Глава 28 КАКОНИТА АМУНДСЕН

We use cookies. Read the Privacy and Cookie Policy

Глава 28

КАКОНИТА АМУНДСЕН

«Пройдя Северо-Восточным проходом туда, где мы стоим сейчас на якоре, — пишет в дневнике Амундсен, миновав Берингов пролив, — я сомкнул этот путь с путем, каким шел по Северо-Западному проходу в 1906 году, и таким образом впервые совершил кругосветное плавание по Ледовитому океану. В наш век всяческих рекордов это может представлять некоторый интерес».

Слабое утешение под конец неудачной экспедиции к Северному полюсу, скорее попытка выдать мелкий успех за крупный. Открытие Северо-Западного прохода тоже было совершенно бесполезным с практической точки зрения, но как символическое достижение его нельзя было не признать подвигом. Тогда «Йоа» была первой. А Северо-Восточный проход Норденшёльд преодолел на «Веге» за сорок с лишним лет до Амундсена. Быть первооткрывателем чего-либо можно однажды. «Мод» же была третьей.

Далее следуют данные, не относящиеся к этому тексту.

(* ===== verification/Prelude.v ===== *)
(** * The CloudSigma provider for Cluster API: a verification development

    The program is a Cluster API infrastructure provider for the CloudSigma cloud,
    in Go, with a cloud controller manager and a CSI driver.  It turns Kubernetes
    objects into servers, drives, tags and IPs of a CloudSigma account, in the name
    of the user a cluster belongs to.

    ** Parts of the program and where they are modelled

    Shared by all parts:
    - Prelude.v (this file): 64-bit integers with their wrap-around, the functions of
      Go's package [strings] the code uses, the iteration order of Go maps, lists;
    - Effects.v: programs as trees of calls, their execution against a handler,
      weakest preconditions over interfaces and the tactics for them; nothing of it
      is specific to the provider;
    - GoErrors.v: Go errors, wrapping and classification ([pkg/cloud/errors.go]);
    - ApiTypes.v: the custom resources ([api/v1beta1]), the objects of the CloudSigma
      API and of Kubernetes, as records;
    - World.v: every service the program calls, as one signature of calls: the
      CloudSigma SDK, direct HTTP requests, the tenant cluster, the management
      cluster, the identity provider, the Go runtime and the operating system;
    - Concurrency.v: threads that interleave call by call over shared mutexes, with a
      rely-guarantee logic for their programs and the proof that every one of them is
      answered.
    The parts themselves, each with its operations first and its theorems after:
    - Tags.v: tagging servers and drives ([pkg/cloud/tags.go], [csi/driver/tags.go]);
    - CSIController.v: the CSI controller and identity services
      ([csi/driver/controller.go], [driver.go], [identity.go]), on Tags.v;
    - CSIConcurrent.v: overlapping requests to that controller, on Concurrency.v;
    - Auth.v: impersonation tokens and their caches ([pkg/auth/impersonation.go]);
    - AuthConcurrent.v: the same client shared by goroutines that interleave at every
      access to its fields, Auth.v being the case of a single caller;
    - LoadBalancer.v: the load-balancer controller
      ([ccm/controllers/loadbalancer_controller.go]);
    - LBTags.v: the tags it keeps in the account, against a tag store behind its HTTP
      requests, and two controllers that share an account;
    - Servers.v: the cloud client, servers, drives, IPs and VLANs ([pkg/cloud]);
    - Base64.v: the encoding of the bootstrap data;
    - MachineController.v: [controllers/cloudsigmamachine_controller.go], on
      Servers.v, Tags.v and Base64.v;
    - MachineTypes.v: the validation markers of the machine types
      ([api/v1beta1/cloudsigmamachine_types.go]) and what they guarantee;
    - MachineConvergence.v: the machine controller in an environment where no request
      fails that can be carried out, but where servers take time to start and to stop
      and listings may leave servers out;
    - ClusterController.v: [controllers/cloudsigmacluster_controller.go];
    - Isolation.v: both controllers of the provider over one impersonation client, for
      the clusters of many users;
    - NodeController.v: [ccm/controllers/node_controller.go];
    - CSIToken.v: [ccm/controllers/csi_token_controller.go], with Auth.v as the token
      service in the last example;
    - CSINode.v: the CSI node service ([csi/driver/node.go]);
    - CSINodeConcurrent.v: overlapping requests to that service, on Concurrency.v;
    - Flags.v: command lines, the part of Go's package [flag] that is used;
    - Main.v: the four binaries ([cmd/main.go], [ccm/cmd/main.go],
      [csi/cmd/controller/main.go], [csi/cmd/node/main.go]) and the server of the CSI
      driver ([csi/driver/driver.go]), on all the controllers;
    - HackTools.v: the two tools that delete things ([hack/check-remaining.go],
      [hack/cleanup-test-resources.go]);
    - HackDiagnostics.v: the tools that look at an account or try a failover by hand
      ([hack/test-sdk.go], [hack/list-resources.go], [hack/check-server-drives.go],
      [hack/test-ip-failover.go]).

    ** How the code is modelled

    A Go function is a [prog] over the signature [Eff]: it returns, panics, or makes a
    call and goes on with the answer.  Mutable fields are records passed through the
    methods; an object that a client library overwrites with the server's answer is
    replaced by that answer.  Error returns are values of [result] or [option error];
    a nil dereference is [Panic].  Loops over lists are [for_range] and [for_each];
    loops that wait are bounded in the source (12 rounds in [wait_stopped], 20 in
    [wait_new_device], 30 in [verify_detached]) or, for [wait_drive], have fuel for
    timeout / 5 s + 1 ticks, which [WaitForDriveReady_terminates] shows to be enough.
    The endless loops of the controllers are given by one step and the theorems
    range over every number of steps.  Map iteration draws its order from the
    environment, so that theorems hold for every order.  Overlapping requests are a
    pool of programs of which any may make the next call; a mutex is taken only when
    it is free.  The impersonation client is shared by
    callers that interleave at every access to its fields.

    What a service promises is a type class on the handler (for instance
    [TagService], [ServerService], [CloudAccount], [ClockedCloud], [MountTable],
    [IdentifiedNodes], [NodeOs]): the theorems of a part are proved against the class, and a
    concrete handler is an instance of it, used by the witnesses.  Theorems without
    such a class hold in every environment whatsoever.

    ** What the theorems show

    - Machines: the servers that carry the UID of one machine are, across any
      reconciliations, failures and crashes, at most one more than the creations that a
      listing misled (a lagging listing does make duplicates); a machine object is
      released only with a justification about its own server; every reconciliation of
      a machine that is not set aside is followed by another one; what is written to
      spec and status; the bootstrap data round trip; from valid machine objects only
      well-formed servers and valid objects come out; where no request fails and
      servers come to rest in between, two reconciliations make any machine ready for
      good, and one releases a deleted machine with its server.
    - Clusters: readiness only after the look-up of the VLAN that the spec names by
      UUID; the user reference is ignored, and without one both controllers obtain the
      same cloud client.
    - Tenants: whatever was reconciled before, a reconciliation acts only with tokens of
      the user its cluster names, or with the enabled credentials of the flags.
    - Load balancers: from the start of the controller on, the IP of a service is
      assigned and unshared, and no synchronisation publishes an IP twice, except for
      the IPs that the start found in the statuses of services; what releasing,
      allocation, failover and the manual NIC mode change; tagging an IP refines an
      operation on the relation between tags and resources, and an IP tagged by one
      cluster is not allocated by another unless its listing of the tags fails.
    - CSI controller: device channels stay distinct under any sequence of requests;
      taking a volume off a node request by request, with the wait for it; idempotent
      creation; sizes and their bounds; overlapping publish requests for volumes that
      stay on one node take effect one at a time, and every overlapping request is
      answered.
    - CSI node: formatting only blank devices; the device found is neither the boot
      disk nor mounted, unless it is new or a reading failed; however often a volume is
      published the target is mounted once, and unpublishing restores the mount table;
      requests that overlap never format or mount a device that is mounted, unless a
      reading failed meanwhile, and all of them are answered.
    - Tokens: a token handed out belongs to the user and region asked for and is fresh
      or has its buffer left, also when calls interleave; the chain of requests; the CSI
      secret and its backoff.
    - Servers and tags: roll-back of a failing creation, order of deletion, endpoint
      of impersonating clients, the effect of tagging on the tag store.
    - Nodes: a node is deleted only after three refusals each time; what is written.
    - Binaries and tools: which controllers are started, with which settings and whose
      credentials; flags
      and their rendering; what the tools delete, and that the diagnostic ones change
      nothing but the NIC of a failover.
    The examples next to the theorems show behaviour that departs from what comments
    or the protocol say: duplicate allocation after a restart, machines released while
    their server exists, tokens that expire in the secret, ignored device channels,
    attachments lost between overlapping requests, a region without default.

    ** What is not modelled

    Logging, the health and metrics servers, which answer constants, the inside of
    controller-runtime and of the gRPC server (the watches of [SetupWithManager], the
    graceful stop), the registration of the API types, generated deep copies, and what
    the tools under [hack] print.  [ServerService] has the list of drives of a
    server change at once when it is updated (how long a drive then stays mounted is
    left open), and an error that mentions 404 mean that there is no such server; the
    theorems on the channels and on attaching rest on it.  Each controller is one goroutine; the theorems about
    overlapping executions are those of the two CSI services and of the impersonation
    client.  Requests are built from
    well-formed URLs, and marshalling requests does not fail.

    ** What could come next

    The controllers of one manager run side by side against one account, and the
    load-balancer controller against a cloud whose IPs and nodes behave as asked. *)

From stdpp Require Export base gmap strings list fin_maps pretty.
From Stdlib Require Export ZArith Lia Ascii.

Когда норвежец говорит о том, что «сомкнул» два прохода, это смыкание происходит лишь в его собственном лице. И корабли, и экспедиции были разные, только Руал Амундсен был все тот же — единственный человек, совершивший кругосветное путешествие по Ледовитому океану. Разумеется, если предать забвению Хельмера Ханссена. Он, видимо, побил рекорд отдельно от Начальника.

Оставив позади пролив, теперь разделявший не просто два материка, но две идеологии, Амундсен 29 июля 1920 года прибыл на Аляску, в Ном. Его доставил туда буксирный катер, так что Начальник мог, не привлекая излишнего внимания, отправить свои телеграммы. Через два дня его догоняет «Мод», которая бросает якорь на тянущейся вдоль Нома банке.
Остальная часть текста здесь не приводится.